Erste Anzeichen für Erfolg oder Misserfolg werden übermorgen die zeitgleichen Demos in Hamburg und Wiesbaden sein: die so genannte Nord- und die Süddemo. In der Hansestadt wollen nun auch erstmals die Niedersachsen an dem Protest teilnehmen. „Wir wollen die City lahm legen“, sagt der 29-jährige Fredrik Dehnerdt, der in Hamburg den Protest organisiert; mit gemütlichen „Happenings“ sei endgültig Schluss. Man wolle nun „verschäfte Formen“ anwenden, sagt der Philosophiestudent, der mit Spitznamen Fraggle heißt – nach den aufmüpfigen Filmpuppen.

Vor zwei Wochen hatten etwa 100 Studierende nach einem friedlichen Protestzug durch die Hamburger Innenstadt einen Bahnsteig und die dazugehörigen Gleise besetzt und so eine gute Stunde den Zugverkehr lahm gelegt. „Radikal, das heißt entschlossener“, sagt Dehnerdt. Mit dem guten alten Streiken komme man einfach nicht weiter.

In Hamburg könnten die Proteste – anders als in anderen Bundesländern – zumindest theoretisch noch das Bezahlstudium verhindern. Denn am selben Tag entscheidet der Senat dort über die Einführung der Semestermaut.

Benaissa vom ABS macht sich jedoch keine Illusionen, dass die Landesgesetze noch aufgehalten werden können. Vielmehr spekuliert er darauf, dass durch bundesweite Großdemos die Gesetze zurückgenommen werden. „So wie in Frankreich“, sagt Benaissa, der an der Uni Frankfurt studiert.

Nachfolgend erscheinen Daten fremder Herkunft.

(** C1. Colour pinning holds for freehand strokes and polygons and fails
    for bounding boxes.  A bbox drag that starts with the palette on
    [#ef4444], during which the palette is changed to [#3b82f6], commits a
    shape coloured [#3b82f6], although the draft shown during the drag
    keeps [#ef4444]; the same gesture with the freehand tool, and a polygon
    recoloured after its first vertex, commit [#ef4444]. *)
Theorem bbox_commit_takes_current_palette_color :
  currentColor (initialState []) = "#ef4444"%string /\
  option_map color
    (draftShape (run (firstn 4 (recolored_drag Bbox)) (initialState [])))
  = Some (Some "#ef4444"%string) /\
  map color (annotations (run (recolored_drag Bbox) (initialState [])))
  = [Some "#3b82f6"%string] /\
  map color (annotations (run (recolored_drag Freehand) (initialState [])))
  = [Some "#ef4444"%string] /\
  map color (annotations (run recolored_polygon (initialState [])))
  = [Some "#ef4444"%string].
Proof.
  split; [reflexivity|].
  split; [vm_compute; reflexivity|].
  split; [vm_compute; reflexivity|].
  split; [|vm_compute; reflexivity].
  change (recolored_drag Freehand)
    with (ClickTool Freehand
            :: MouseDown (mkPoint 10 10) false "d"
            :: [ClickColor "#3b82f6"; MouseMove (mkPoint 30 20)]
            ++ [MouseUp (mkPoint 30 25) false "d"]).
  rewrite run_cons.
  destruct (freehand_color_pinned (step (initialState []) (ClickTool Freehand))
              (mkPoint 10 10) (mkPoint 30 25) false false "d" "d"
              [ClickColor "#3b82f6"; MouseMove (mkPoint 30 20)])
    as [closed ->]; [reflexivity|repeat constructor|].
  reflexivity.
Qed.

End Colour.

(** ** Every edit of a tool goes through the history *)

Section EditsRecorded.
Context {engine : Engine}.

Lemma commitShape_change shape s : CollectionEdit s (commitShape shape s).
Proof.
  apply (Appended _ _ shape); [apply commitShape_annotations|apply commitShape_stack].
Qed.

Lemma change_same s s1 s2 :
  annotations s2 = annotations s1 -> undoStackRef s2 = undoStackRef s1 ->
  CollectionEdit s s1 -> CollectionEdit s s2.
Proof.
  intros Ha Hu [H1 H2|shape H1 H2|keep H1 H2].
  - apply Untouched; congruence.
  - apply (Appended _ _ shape); congruence.
  - apply (Removed _ _ keep); congruence.
Qed.

Lemma change_from_same s0 s s' :
  annotations s0 = annotations s -> undoStackRef s0 = undoStackRef s ->
  CollectionEdit s0 s' -> CollectionEdit s s'.
Proof.
  intros Ha Hu [H1 H2|shape H1 H2|keep H1 H2].
  - apply Untouched; congruence.
  - apply (Appended _ _ shape); congruence.
  - apply (Removed _ _ keep); congruence.
Qed.

Lemma removal_change (keep : AnnotationShape -> bool) s :
  CollectionEdit s
    (set_annotations (filter keep (annotations s))
       (pushUndoSnapshot (annotations s) s)).
Proof.
  apply (Removed _ _ keep); [reflexivity|]. simpl. apply pushUndoSnapshot_stack.
Qed.

Lemma finalizePolygon_change pts freshId s :
  CollectionEdit s (finalizePolygon pts freshId s).
Proof.
  destruct (Nat.lt_ge_cases (length pts) 3) as [H|H].
  - rewrite finalizePolygon_short by exact H. now apply Untouched.
  - rewrite finalizePolygon_commits by exact H.
    eapply change_same; [| |apply commitShape_change]; reflexivity.
Qed.

Lemma finalizeFreehand_change freshId s :
  CollectionEdit s (finalizeFreehand freshId s).
Proof.
  unfold finalizeFreehand. destruct (_ <? _)%nat; [now apply Untouched|].
  eapply change_same; [| |apply commitShape_change]; reflexivity.
Qed.

Lemma finalizeBoundingBox_change coords freshId s :
  CollectionEdit s (finalizeBoundingBox coords freshId s).
Proof.
  unfold finalizeBoundingBox. destruct (startPos s); [|now apply Untouched].
  destruct (_ || _); [now apply Untouched|apply commitShape_change].
Qed.

Lemma appendFreehandPoint_same point force s :
  annotations (appendFreehandPoint point force s) = annotations s /\
  undoStackRef (appendFreehandPoint point force s) = undoStackRef s.
Proof.
  destruct (appendFreehandPoint_fields point force s) as (_ & _ & _ & H1 & _ & H2 & _).
  now split.
Qed.

Lemma selectOnMouseUp_same coords shiftKey s :
  annotations (selectOnMouseUp coords shiftKey s) = annotations s /\
  undoStackRef (selectOnMouseUp coords shiftKey s) = undoStackRef s.
Proof.
  unfold selectOnMouseUp.
  repeat match goal with
         | |- context [match ?c with _ => _ end] => destruct c
         end; now split.
Qed.

Lemma handleMouseUp_change coords shiftKey freshId s :
  CollectionEdit s (handleMouseUp coords shiftKey freshId s).
Proof.
  unfold handleMouseUp. destruct (tool s); try (now apply Untouched).
  - destruct (negb _); [now apply Untouched|].
    eapply change_same; [| |apply (finalizeBoundingBox_change coords freshId)];
      reflexivity.
  - destruct (negb _); [now apply Untouched|].
    destruct (appendFreehandPoint_same coords true s) as [Ha Hu].
    apply (change_from_same (appendFreehandPoint coords true s)); auto.
    apply finalizeFreehand_change.
  - destruct (selectOnMouseUp_same coords shiftKey s). now apply Untouched.
Qed.

Lemma undo_change s : CollectionUndo s (undoLastAnnotationChange s).
Proof.
  destruct (undoStackRef s) as [|a l] eqn:E.
  - rewrite undoLastAnnotationChange_empty by exact E. now apply NothingToUndo.
  - destruct (exists_last (l := a :: l)) as (older & previous & E'); [discriminate|].
    rewrite <- E in E'.
    rewrite (undoLastAnnotationChange_pop _ _ _ E').
    now apply (Restored _ _ older previous).
Qed.

Lemma handleUndoKey_change s : CollectionUndo s (handleUndoKey s).
Proof.
  unfold handleUndoKey. destruct (_ && _); [now apply NothingToUndo|].
  apply undo_change.
Qed.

Eine der ErfinderInnen der neuen studentischen Protestformen ist Lena Behrendes, Vorsitzende des Asta in Marburg. In der hessischen Unistadt sind die Studis erstmals darauf gekommen, eine Autobahn zu blockieren – mittlerweile macht bereits der Begriff „Marburger Schule“ die Runde. „Wir hatten keine Lust mehr, nur ein bisschen zu demonstrieren“, sagt die 22-jährige Behrendes. Von Anfang an habe es „strategische Überlegungen“ gegeben, wie man möglichst „medienwirksame Aktionen“ machen könnte.

Solche Protestformen findet der Präsident der Universität Frankfurt, Rudolf Steinberg, dagegen völlig ungeeignet, um Studiengebühren zu verhindern. Der Jurist weist darauf hin, dass sie schlicht illegal sind. Mit seinem offenherzigen Bekenntnis zu Studiengebühren ist er zu einer der Hassfiguren der hessischen Gebührengegner geworden. Steinberg fühlt sich jedoch missverstanden. Viele Studierende seien schlicht „nicht richtig informiert“ über die Studiengebühren, sie würden lediglich „schwarz-weiß“ sehen. Er erhofft sich, mit den Mehreinnahmen aus den Gebühren die Qualität seiner Uni verbessern zu können. Das würden dann auch schnell die Studierenden merken, so Steinberg. Bisher jedoch haben die Studis in Hessen und anderswo kein offenes Ohr dafür – stattdessen haben sie ihn bereits mit allerlei Unrat beworfen.